Kepala Dusun Wangunreja Jijum Junaedi (50) membenarkan, bahwa keberadaan warga di kampung tersebut sangat memprihatinkan terutama bagi siswa yang akan menimba ilmu harus rela menyebrangi Sungai Cicadas dengan resiko terseret arus hingga kehilangan nyawa. Mirisnya lagi, ketika cuaca mulai mendung maka, siswa terpaksa dipulangkan sebab dikahwatirkan air meluap dan siswa tidak dapat menyebranginya. “Apalagi pada 2010 silam, telah terjadi tragedi mencekam dimana suami istri yang tengah menyebrang di sungai tersebut terbawa arus air sungai yang tiba-tiba meluap dan menghanyutkan mereka hingga meninggal dunia. Dari informasi hanya jasad suaminya saja yang ditemukan sedangkan jasad istrinya sampai saat ini tidak dapat ditemukan,”ungkapnya.
Pada 2012 warga berinisiatif membangun jembatan gantung dari bambu lanjut Jijum.
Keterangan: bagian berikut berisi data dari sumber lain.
(* ===== verification/MediaSpec.v ===== *)
(** * What media operations change

    [touches W R d d']: between two states of the file system every file keeps
    its inode and does not shrink, and outside the whole files [W] and the
    regions [R] no byte changes and none becomes unsynced.  Every operation of
    [Media] is framed by such a relation on each of its outcomes, errors and
    crashes included; the successful outcomes also say what is on the media. *)
From S2P Require Import Prelude Digest Bytes SlotPlace Media.

Definition dirty_at (f : file) (i : Z) : Prop := ∃ r, r ∈ f_dirty f ∧ r.1 ≤ i < r.1 + r.2.

Record file_touched (R : Z → Prop) (f f' : file) : Prop := {
  ft_dev : f_dev f' = f_dev f;
  ft_ino : f_ino f' = f_ino f;
  ft_size : f_size f ≤ f_size f';
  ft_bytes : ∀ i, ¬ R i → fbyte f' i = fbyte f i;
  ft_dirty : ∀ i, ¬ R i → dirty_at f' i → dirty_at f i;
}.

Definition touches (W : string → Prop) (R : string → Z → Prop) (d d' : disk) : Prop :=
  ∀ p f, ¬ W p → files d !! p = Some f → ∃ f', files d' !! p = Some f' ∧ file_touched (R p) f f'.

#[export] Instance file_touched_preorder R : PreOrder (file_touched R).
Proof.
  split; [intros f; by split|]. intros f g h [A1 A2 A3 A4 A5] [B1 B2 B3 B4 B5]. split; try congruence; try lia.
  - intros i Hi. rewrite B4, A4; done.
  - intros i Hi Hd. by apply A5, B5.
Qed.

#[export] Instance touches_preorder W R : PreOrder (touches W R).
Proof.
  split.
  - intros d p f _ Hf. exists f. by split.
  - intros d e h H1 H2 p f Hw Hf. destruct (H1 p f Hw Hf) as (g & Hg & Hfg). destruct (H2 p g Hw Hg) as (f' & Hf' & Hgf).
    exists f'. split; [done|]. by etrans.
Qed.
(* ===== verification/ObjStoreWrite.v ===== *)
(** * Commit, abort, release and pins on a live store

    The key loops of the write path with what they do to the index, and the
    whole operations with what the allocator then holds. *)
From stdpp Require Import sorting pretty.
From S2P Require Import Prelude Digest Bytes SlotPlace SpaceAlloc ObjHeader Checkpoint Media MediaSpec Residency ObjStore ObjStoreInv ObjStoreOps.
Open Scope Z_scope.

Section write.
Context (c : StoreConfig) (p : FixedSegmentFilePlacement) (Hg : geometry c p).

(** A new allocator that keeps every owned slot. *)
Lemma live_states s a' : live c p s → alloc_inv a' → gens_fit a' →
  (∀ k e, index_ s !! k = Some e → owned_state (allocator_ s) e → owned_state a' e) → live c p (s <| allocator_ := a' |>).
Proof using Type. clear Hg.
  intros Hl Ha Hgen Ho. apply live_alloc; [done|]. destruct (lv_inv _ _ _ Hl) as [I1 I2 I3 I4]. split; try done.
  by eapply index_inv_states.
Qed.

(** Fields that the invariant does not mention. *)
Lemma live_dirty s b : live c p s → live c p (s <| checkpoint_dirty_ := b |>).
Proof using Type. intros [L1 L2 L3 [I1 I2 I3 I4] L5 L6 L7]. by split. Qed.
Lemma live_pins s g : live c p s → live c p (s <| pins_ ::= g |>).
Proof using Type. intros [L1 L2 L3 [I1 I2 I3 I4] L5 L6 L7]. by split. Qed.
Lemma live_seq s q : live c p s → fits 64 q → live c p (s <| commit_seq_ := q |>).
Proof using Type. intros [L1 L2 L3 [I1 I2 I3 I4] L5 L6 L7] Hq. by split. Qed.

Lemma gens_fit_same a a' : generations a' = generations a → gens_fit a → gens_fit a'.
Proof. intros E H x. unfold generation_at. rewrite E. apply H. Qed.

(** The guards at the top of every operation. *)
Lemma wp_writable (Q : outcome unit → store → Prop) s : Q (Err UNSUPPORTED) s → Q (Ok tt) s → wp writable Q s.
Proof. intros. unfold writable. wp_steps. by apply wp_guard. Qed.
Lemma wp_ready (Q : outcome unit → store → Prop) s : Q (Err NOT_READY) s → Q (Ok tt) s → wp ready Q s.
Proof. intros. unfold ready. wp_steps. by apply wp_guard. Qed.

(** ** Commit *)

(** What the loop leaves when it returns: every named object is committed,
    and the slots to move in the allocator are exactly those of the objects
    that were not. *)
Record committed_all (keys : list ObjectKey) (s s' : store) (slots : list Z) : Prop := {
  ca_keys : ∀ k e, k ∈ keys → index_ s !! k = Some e → contains k s' = true;
  ca_slots : ∀ x, x ∈ slots → ∃ k e, k ∈ keys ∧ index_ s !! k = Some e ∧ en_committed e = false ∧ en_slot e = x;
  ca_moved : ∀ k e, k ∈ keys → index_ s !! k = Some e → en_committed e = false → en_slot e ∈ slots;
  ca_others : ∀ k, k ∉ keys → index_ s' !! k = index_ s !! k;
}.

Lemma commit_frame_contains s s' k : commit_frame s s' → contains k s = true → contains k s' = true.
Proof.
  intros H. unfold contains. destruct (cf_index _ _ H k) as [->|(e & q & -> & _ & ->)]; done.
Qed.

(** One object committed: header written, entry marked, bit set. *)
Lemma commit_one_ok s k e : live c p s → index_ s !! k = Some e → en_committed e = false →
  wp (modify (λ s, s <| commit_seq_ ::= λ q, u64 (q + 1) |>);;
      seq ← gets commit_seq_;
      write_header_locked (en_slot e) k (en_generation e) seq;;
      modify (λ s, s <| index_ ::= <[k := {| en_slot := en_slot e; en_generation := en_generation e; en_commit_seq := seq; en_committed := true |}]> |>);;
      own ← gets own_residency_;
      on_disk (set_bit own (en_slot e)))
     (λ r s', live c p s' ∧ commit_frame s s' ∧ (r = Ok tt → ∃ q, index_ s' = <[k := committed_entry e q]> (index_ s))) s.
Proof using Hg.
  intros Hl Hk Hc. wp_steps. set (q := u64 (commit_seq_ s + 1)). assert (Hq : fits 64 q) by (apply wrap_fits; lia).
  set (s1 := s <| commit_seq_ ::= λ q, u64 (q + 1) |>). assert (Hl1 : live c p s1) by (by apply (live_seq s q)).
  change (commit_seq_ s1) with q. assert (F1 : commit_frame s s1) by (split; auto).
  eapply wp_mono; [apply (write_header_ok c p Hg s1 k e q Hl1 Hk Hc Hq)|].
  intros r s2 (Hl2 & (d2 & ->) & Hok). assert (F2 : commit_frame s (s1 <| media := d2 |>)) by (split; auto).
  destruct r as [[]|e'|f']; [|by split_and!..]. destruct (Hok eq_refl) as [f Hf]. wp_steps.
  set (s3 := (s1 <| media := d2 |>) <| index_ ::= <[k := committed_entry e q]> |>).
  assert (Hl3 : live c p s3) by (by eapply (live_commit_entry c p (s1 <| media := d2 |>) k e q f)).
  change (wp (on_disk (set_bit (own_residency_ s3) (en_slot e))) (λ r s', live c p s' ∧ commit_frame s s' ∧
    (r = Ok tt → ∃ q0, index_ s' = <[k := committed_entry e q0]> (index_ s))) s3).
  apply (set_bit_live c p Hg); [done|done|]. intros d' Hl4. split_and!; [done| |intros _; by exists q].
  split; [|done..]. intros k'. cbn. destruct (decide (k = k')) as [<-|Hne]; [rewrite lookup_insert_eq; right; by exists e, q|].
  rewrite lookup_insert_ne by done. by left.
Qed.

Lemma commit_keys_ok keys acc s : live c p s →
  wp (commit_keys keys acc) (λ r s', live c p s' ∧ commit_frame s s' ∧
    ∀ slots, r = Ok slots → ∃ new, slots = acc ++ new ∧ committed_all keys s s' new) s.
Proof using Hg.
  revert acc s. induction keys as [|k keys IH]; intros acc s Hl; cbn [commit_keys].
  { apply wp_ret. split_and!; [done|reflexivity|]. intros slots [= <-]. exists []. rewrite app_nil_r. split; [done|]. split; set_solver. }
  wp_steps. destruct (index_ s !! k) as [e|] eqn:Hk; [destruct (en_committed e) eqn:Hc|].
  - eapply wp_mono; [by apply IH|]. intros r s' (? & F & Hr). split_and!; [done..|]. intros slots Hs.
    destruct (Hr slots Hs) as (new & -> & [A1 A2 A3 A4]). exists new. split; [done|]. split.
    + intros k' e' [->|Hin]%elem_of_cons Hk'; [|by eapply A1]. eapply commit_frame_contains; [done|]. unfold contains. by rewrite Hk.
    + set_solver.
    + intros k' e' [->|Hin]%elem_of_cons Hk' Hc'; [congruence|by eapply A3].
    + intros k' Hn. apply A4. set_solver.
  - pose proof (commit_one_ok s k e Hl Hk Hc) as H1. unfold wp in H1 |- *. unfold mbind, M_bind, modify, gets in H1 |- *.
    destruct (write_header_locked _ _ _ _ _) as [[[]|e1|f1] s1]; cbn [fst snd] in H1 |- *; [|by destruct H1 as (? & ? & _); split_and!..].
    destruct (on_disk _ _) as [[[]|e1|f1] s2]; cbn [fst snd] in H1 |- *; [|by destruct H1 as (? & ? & _); split_and!..].
    destruct H1 as (Hl2 & F2 & Hi). destruct (Hi eq_refl) as [q Hq]. clear Hi. destruct (IH (acc ++ [en_slot e]) s2 Hl2) as (Hl3 & F3 & Hr).
    split_and!; [done|by etrans|]. intros slots Hs. destruct (Hr slots Hs) as (new & -> & [A1 A2 A3 A4]).
    exists (en_slot e :: new). split; [by rewrite <- app_assoc|]. split.
    + intros k' e' Hin Hk'. destruct (decide (k' = k)) as [->|Hne].
      * eapply commit_frame_contains; [exact F3|]. unfold contains. by rewrite Hq, lookup_insert_eq.
      * apply (A1 k' e'); [set_solver|]. by rewrite Hq, lookup_insert_ne.
    + intros x [->|Hin]%elem_of_cons; [exists k, e; set_solver|]. destruct (A2 x Hin) as (k' & e' & H1 & H2 & H3 & H4).
      rewrite Hq in H2. apply lookup_insert_Some in H2 as [[<- <-]|[Hne H2]]; [done|]. exists k', e'. set_solver.
    + intros k' e' Hin Hk' Hc'. destruct (decide (k' = k)) as [->|Hne]; [apply elem_of_cons; left; congruence|].
      right. apply (A3 k' e'); [set_solver| |done]. by rewrite Hq, lookup_insert_ne.
    + intros k' Hn. rewrite A4 by set_solver. rewrite Hq, lookup_insert_ne; [done|]. set_solver.
  - eapply wp_mono; [by apply IH|]. intros r s' (? & F & Hr). split_and!; [done..|]. intros slots Hs.
    destruct (Hr slots Hs) as (new & -> & [A1 A2 A3 A4]). exists new. split; [done|]. split; [|set_solver| |].
    + intros k' e' [->|Hin]%elem_of_cons Hk'; [congruence|by eapply A1].
    + intros k' e' [->|Hin]%elem_of_cons Hk' Hc'; [congruence|by eapply A3].
    + intros k' Hn. apply A4. set_solver.
Qed.

(** The entry an object has after a run of [commit]. *)
Lemma commit_frame_entry s s' k e : commit_frame s s' → index_ s !! k = Some e →
  ∃ e', index_ s' !! k = Some e' ∧ en_slot e' = en_slot e ∧ (contains k s' = true → en_committed e' = true).
Proof using Type. clear Hg.
  intros H Hk. unfold contains. destruct (cf_index _ _ H k) as [E|(e0 & q & E1 & _ & E3)].
  - exists e. rewrite E, Hk. by split_and!.
  - assert (e0 = e) as -> by congruence. exists (committed_entry e q). by rewrite E3.
Qed.

(** The allocator moves the slots of freshly committed objects. *)
Lemma live_commit_slots keys s s' slots : live c p s → live c p s' → commit_frame s s' → committed_all keys s s' slots →
  live c p (s' <| allocator_ ::= SpaceAlloc.commit slots |>) ∧
  (∀ k e, k ∈ keys → index_ s !! k = Some e → en_committed e = false → state_at (SpaceAlloc.commit slots (allocator_ s')) (en_slot e) = kCommitted).
Proof using Type. clear Hg.
  intros Hl Hl' F [A1 A2 A3 A4]. destruct (lv_inv _ _ _ Hl) as [I1 _ I3 _]. destruct (lv_inv _ _ _ Hl') as [J1 J2 J3 _].
  assert (Hu : u64s slots).
  { apply Forall_forall. intros x Hx. destruct (A2 x Hx) as (k & e & _ & Hk & _ & <-). by apply (ii_state _ _ _ I3 k e). }
  destruct (commit_moves slots (allocator_ s') Hu J1) as (Hst & _ & Hgen & _). split.
  - apply live_states; [done|by apply commit_inv|by eapply gens_fit_same|]. intros k e Hk [H0 Ho]. split; [done|]. rewrite Hst by done. unfold moved.
    case_decide as Hd; [|done]. right. split; [done|]. destruct Hd as [Hin _]. destruct (A2 _ Hin) as (k0 & e0 & Hk0 & He0 & _ & E0).
    destruct (commit_frame_entry s s' k0 e0 F He0) as (e1 & He1 & Es & Hc). specialize (Hc (A1 k0 e0 Hk0 He0)).
    assert (k = k0) as -> by (apply (index_inj _ _ _ k k0 e e1 J3); congruence). congruence.
  - intros k e Hk He Hc. destruct (ii_state _ _ _ I3 k e He) as [H0 [Hr|[_ ?]]]; [|congruence]. rewrite Hst by done. unfold moved.
    rewrite (cf_alloc _ _ F). rewrite decide_True; [done|]. split; [by eapply A3|done].
Qed.
(** X5. With a known passwd buffer size and the scratch buffer granted: a
    user without a record gives the borrowed [nobody]; a user with one
    gives an owned copy of at most [PATH_MAX + 1] characters of the name;
    the scratch buffer is released on both paths. *)
Theorem username_fragment w ps st n :
  getpw_r_size_max w = Limit n ->
  grants st = true ->
  (pw_entry w = PwNotFound ->
     get_username P w ps st =
       Some (PS (Static "nobody") false, released_st (Block n []) st)) /\
  (forall pw,
     pw_entry w = PwFound pw ->
     grants (alloc_st (Block n []) st) = true ->
     exists st',
       get_username P w ps st = Some (PS (Heap (S (next st))) true, st') /\
       text_of st' (Heap (S (next st))) =
         Some (take (PATH_MAX P + 1) (pw_name pw)) /\
       blocks st' !! next st = None /\
       freed st' = freed st ++ [next st]).
Proof.
  intros Hmax Hg. split.
  - intros Hpw. unfold get_username, sysconf, getpwuid_r, get_errno.
    rewrite Hmax, Hpw. unfold mbind, M_bind, mret, M_ret.
    rewrite limit_known, Nat2Z.id, malloc_or_error_eq, Hg.
    cbn [is_null Z.eqb negb]. rewrite free_fresh. reflexivity.
  - intros pw Hpw Hg2. unfold get_username, sysconf, getpwuid_r, get_errno.
    rewrite Hmax, Hpw. unfold mbind, M_bind, mret, M_ret.
    rewrite limit_known, Nat2Z.id, malloc_or_error_eq, Hg.
    cbn [is_null Z.eqb negb]. rewrite strndup_eq, Hg2. cbn [is_null].
    unfold free, alloc_st. cbn [blocks next].
    rewrite lookup_insert_ne by lia. rewrite lookup_insert_eq.
    eexists. split; [reflexivity|]. unfold text_of, load. cbn.
    rewrite lookup_delete_ne by lia. rewrite lookup_insert_eq.
    split; [done|]. split; [|done]. by rewrite lookup_delete_eq.
Qed.

(** X6. The terminal fragment, path by path: standard output that is no
    terminal and a terminal without a name are reported through
    [format_error]; otherwise the fragment is the owned [PATH_MAX] buffer
    holding the basename of the terminal path, and a failing [basename_r]
    releases the buffer before it is reported. *)
Theorem tty_fragment w ps st :
  (forall e, stdout_tty w = inr e ->
     get_tty_basename P w ps st = report P "!ISATTY!" (errno_st e st)) /\
  (forall e, stdout_tty w = inl tt -> tty_name w = inr e ->
     get_tty_basename P w ps st = report P "!TTYNAME!" (errno_st e st)) /\
  (forall t b, stdout_tty w = inl tt -> tty_name w = inl t ->
     basename_of P t = inl b -> (length b < PATH_MAX P)%nat ->
     grants st = true ->
     get_tty_basename P w ps st =
       Some (PS (Heap (next st)) true, alloc_st (Block (PATH_MAX P) b) st)) /\
  (forall t e, stdout_tty w = inl tt -> tty_name w = inl t ->
     basename_of P t = inr e -> grants st = true ->
     get_tty_basename P w ps st =
       report P "!BASENAMER!"
              (errno_st e (released_st (Block (PATH_MAX P) []) st))).
Proof.
  split; [|split; [|split]].
  - intros e Htty. unfold get_tty_basename, isatty, os_fail, set_errno.
    rewrite Htty. unfold mbind, M_bind, mret, M_ret. reflexivity.
  - intros e Htty Hname.
    unfold get_tty_basename, isatty, ttyname, os_fail, set_errno.
    rewrite Htty, Hname. unfold mbind, M_bind, mret, M_ret. reflexivity.
  - intros t b Htty Hname Hb Hfit Hg.
    unfold get_tty_basename, isatty, ttyname, basename_r.
    rewrite Htty, Hname. unfold mbind, M_bind, mret, M_ret.
    cbn [negb is_null]. rewrite malloc_or_error_eq, Hg.
    cbn [set_str str is_null set_needs_free needs_free load]. rewrite Hb.
    by rewrite store_fresh by done.
  - intros t e Htty Hname Hb Hg.
    unfold get_tty_basename, isatty, ttyname, basename_r, os_fail, set_errno.
    rewrite Htty, Hname. unfold mbind, M_bind, mret, M_ret.
    cbn [negb is_null]. rewrite malloc_or_error_eq, Hg.
    cbn [set_str str is_null set_needs_free needs_free load]. rewrite Hb.
    cbn [is_null]. unfold free, alloc_st. cbn [blocks next].
    rewrite lookup_insert_eq. reflexivity.
Qed.

(** X7. The parent-process fragment: off macOS the buffer is requested,
    released at once and the fragment is the borrowed [!NOPROC!]; on macOS
    it is the owned buffer holding the path [proc_pidpath] wrote, and a
    failing [proc_pidpath] releases the buffer before it is reported. *)
Theorem parent_name_fragment w ps st :
  grants st = true ->
  (APPLE P = false ->
     get_parent_name P w ps st =
       Some (PS (Static "!NOPROC!") false,
             released_st (Block (PROC_PIDPATHINFO_MAXSIZE P) []) st)) /\
  (forall p, APPLE P = true -> parent_path w = inl p ->
     (0 < length p < PROC_PIDPATHINFO_MAXSIZE P)%nat ->
     get_parent_name P w ps st =
       Some (PS (Heap (next st)) true,
             alloc_st (Block (PROC_PIDPATHINFO_MAXSIZE P) p) st)) /\
  (forall e, APPLE P = true -> parent_path w = inr e ->
     get_parent_name P w ps st =
       report P "!PROCPIDPATH!"
         (errno_st e (released_st (Block (PROC_PIDPATHINFO_MAXSIZE P) []) st))).
Proof.
  intros Hg. split; [|split].
  - intros Ha. unfold get_parent_name. rewrite Ha.
    unfold mbind, M_bind, mret, M_ret. rewrite malloc_or_error_eq, Hg.
    cbn [set_str str is_null set_needs_free needs_free].
    by rewrite free_fresh.
  - intros p Ha Hp Hfit. unfold get_parent_name, proc_pidpath. rewrite Ha, Hp.
    unfold mbind, M_bind, mret, M_ret. rewrite malloc_or_error_eq, Hg.
    cbn [set_str str is_null set_needs_free needs_free].
    rewrite store_fresh by (cbn [cap]; lia).
    by rewrite (proj2 (Z.leb_gt _ _)) by lia.
  - intros e Ha Hp. unfold get_parent_name, proc_pidpath, os_fail, set_errno.
    rewrite Ha, Hp. unfold mbind, M_bind, mret, M_ret.
    rewrite malloc_or_error_eq, Hg.
    cbn [set_str str is_null set_needs_free needs_free Z.leb Z.compare].
    unfold free, alloc_st. cbn [blocks next]. rewrite lookup_insert_eq.
    reflexivity.
Qed.

(** X8. Where the result buffer is requested through
    [ps->str = malloc_or_error(ps, ...)], a refused request leaves the
    fragment [NULL] and borrowed, not [!MALLOC!]: in the time, host-name,
    terminal and parent-process resolvers. *)
Theorem refused_result_buffer_gives_null w ps st :
  grants st = false ->
  (forall t fmt, clock w = inl t -> t <> -1 ->
     get_formatted_time P w ps fmt st = Some (PS NULL false, deny_st st)) /\
  (forall n to_dot, host_name_max w = Limit n ->
     get_hostname P w ps to_dot st = Some (PS NULL false, deny_st st)) /\
  (forall t, stdout_tty w = inl tt -> tty_name w = inl t ->
     get_tty_basename P w ps st = Some (PS NULL false, deny_st st)) /\
  get_parent_name P w ps st = Some (PS NULL false, deny_st st).
Proof.
  intros Hg. split; [|split; [|split]].
  - intros t fmt Hc Ht. unfold get_formatted_time, time. rewrite Hc.
    unfold mbind, M_bind, mret, M_ret.
    rewrite (proj2 (Z.eqb_neq t (-1)) Ht).
    by rewrite malloc_or_error_eq, Hg.
  - intros n to_dot Hmax. unfold get_hostname, sysconf, get_errno.
    rewrite Hmax. unfold mbind, M_bind, mret, M_ret.
    by rewrite limit_known, malloc_or_error_eq, Hg.
  - intros t Htty Hname. unfold get_tty_basename, isatty, ttyname.
    rewrite Htty, Hname. unfold mbind, M_bind, mret, M_ret.
    cbn [negb is_null]. by rewrite malloc_or_error_eq, Hg.
  - unfold get_parent_name, mbind, M_bind, mret, M_ret.
    by rewrite malloc_or_error_eq, Hg.
Qed.

(** X9. The array of fragments is requested without a check: when the
    request is refused and the catalog is not empty, the first element is
    written through [NULL], and neither [make_exploded_prompt] nor [main]
    has a defined result. *)
Theorem refused_array_is_not_checked prompt ws st :
  grants st = false ->
  prompt <> [] ->
  make_exploded_prompt P prompt ws st = None /\ main P prompt ws st = None.
Proof.
  intros Hg Hne.
  assert (E : make_exploded_prompt P prompt ws st = None).
  { unfold make_exploded_prompt, mbind, M_bind. rewrite malloc_eq, Hg.
    by destruct prompt. }
  split; [done|]. unfold main, mbind, M_bind. by rewrite E.
Qed.

(** X10. The code [get_home_dir] returns is one of the four declared, and
    it tells what the pointer is: a heap block allocated by the call for
    the two codes that ask the caller to free, a string constant for the
    other two. *)
Theorem home_dir_code_tells_ownership w st status home st' :
  get_home_dir P w st = Some (status, home, st') ->
  (status = HOME_DIR_FAILED_MESSAGE_NO_ALLOC \/
   status = HOME_DIR_FAILED_MESSAGE_ALLOC \/
   status = HOME_DIR_NO_ALLOC \/ status = HOME_DIR_ALLOC) /\
  ((status = HOME_DIR_FAILED_MESSAGE_ALLOC \/ status = HOME_DIR_ALLOC) <->
   exists b, home = Heap b /\ (next st <= b)%nat /\ live st' b) /\
  ((status = HOME_DIR_FAILED_MESSAGE_NO_ALLOC \/ status = HOME_DIR_NO_ALLOC) <->
   exists s, home = Static s).
Proof.
  intros H. apply get_home_dir_spec in H as [_ Hok].
  unfold home_ok, HOME_DIR_FAILED_MESSAGE_ALLOC,
    HOME_DIR_FAILED_MESSAGE_NO_ALLOC, HOME_DIR_NO_ALLOC, HOME_DIR_ALLOC in *.
  destruct Hok as [(-> & b & -> & Hb & Hl & _) | [(-> & s & ->)
    | [(-> & (s & ->) & _) | (-> & b & -> & Hb & Hl & _)]]].
  - split; [by auto|]. split; split; eauto.
    + intros [|]; lia.
    + by intros (s & ?).
  - split; [by auto|]. split; split; eauto.
    + intros [|]; lia.
    + by intros (b & ? & _).
  - split; [by auto|]. split; split; eauto.
    + intros [|]; lia.
    + by intros (b & ? & _).
  - split; [by auto|]. split; split; eauto.
    + intros [|]; lia.
    + by intros (s & ?).
Qed.

End Fragments.

Lemma hostname_fragment_witness :
  exists t,
    get_hostname macos quiet unset true boot =
      Some (PS (Heap 0) true, alloc_st (Block 255 t) boot) /\
    (true = false -> t = lit "box.example.org") /\
    (true = true ->
       ("."%char ∉ t) /\
       (t = lit "box.example.org" \/
        exists rest, lit "box.example.org" = t ++ "."%char :: rest)).
Proof.
  apply (hostname_fragment macos quiet unset true boot 255
           (lit "box.example.org")); [reflexivity..| |reflexivity].
  vm_compute. lia.
Defined.

Lemma sysconf_error_is_seen_through_errno_witness :
  get_hostname macos no_limits unset false (errno_st EINVAL boot) =
    Some (PS (Static "!NOHOSTNAMEMAX!") false, errno_st EINVAL boot) /\
  get_username macos no_limits unset (errno_st EINVAL boot) =
    Some (PS (Static "!NOGETPWRSIZEMAX!") false, errno_st EINVAL boot).
Proof.
  apply (sysconf_error_is_seen_through_errno macos no_limits unset false
           (errno_st EINVAL boot) EINVAL); reflexivity.
Defined.

Lemma username_fragment_witness :
  exists st',
    get_username macos quiet unset boot = Some (PS (Heap 1) true, st') /\
    text_of st' (Heap 1) = Some (lit "alice") /\
    blocks st' !! 0%nat = None /\
    freed st' = [0%nat].
Proof.
  destruct (username_fragment macos quiet unset boot 4096 eq_refl eq_refl)
    as [_ H].
  apply (H (Passwd (lit "alice") (lit "/home/alice"))); reflexivity.
Defined.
Namun, tak lama kemudian jembatan itu pun raib tergerus luapan sungai ketika musim hujan tiba. “Air di sungai ini cukup deras ketika musim hujan. Meski demikian, pada 2015 warga kembali membangun jembatan gantun dari bambu dan hasilnya sama lenyap terbawa arus sungai. Karena itu, kami berharap ada bantuan dari pemerintah agar dapat membangun jembatan yang kokoh agar warga dan anak yang ingin sekolah dapat menikmatinya,” ujar dia.
Menanggapi hal tersebut, Kepala Desa Wangunreja Ali Nurdin juga membenaran bahwa Kampung Pasirkopo adalah kampung yang paling terpencil di desa yang baru 10 bulan dipimpinnya itu. Menurutnya, Pemerintah Desa (Pemdes) Wangunreja tidak tinggal diam melihat kondisi seperti itu. “Kami telah berusaha meminta bantuan dari lintas sektor dan perusahaan melalui prosposal yang kami layangkan baru-baru ini untuk membangun jembatan dengan panjang kurang lebih 60 meter itu, sehingga warga dan anak sekolah dapat menyebranginya dengan aman. Namun, belum ada tanggapan yang pasti,” cetus Ali.
Menurutnya, jarak balai desa dengan kampung tersebut mencapai lima kilo meter. Sehingga, warga memilih untuk menyekolahkan anaknya ke Desa Sukamaju yang jaraknya lebih dekat. Hanyasaja resikonya mereka harus rela menyebrangi Sungai Cicada. “Itulah yang menjadi alasan mereka lebih memilih menyebrang ketimbang berjalan lima kilo meter untuk menyekolahkan anaknya. Ya, kami berharap ada solusi yang tepat untuk menyikapi permasalah ini kalau pun tidak ada bantuan dari lintas sektor maka, kami akan mencoba mengalokasikan Dana Desa atau dana Bantuan Gubernur pada 2019 nanti,” bebernya.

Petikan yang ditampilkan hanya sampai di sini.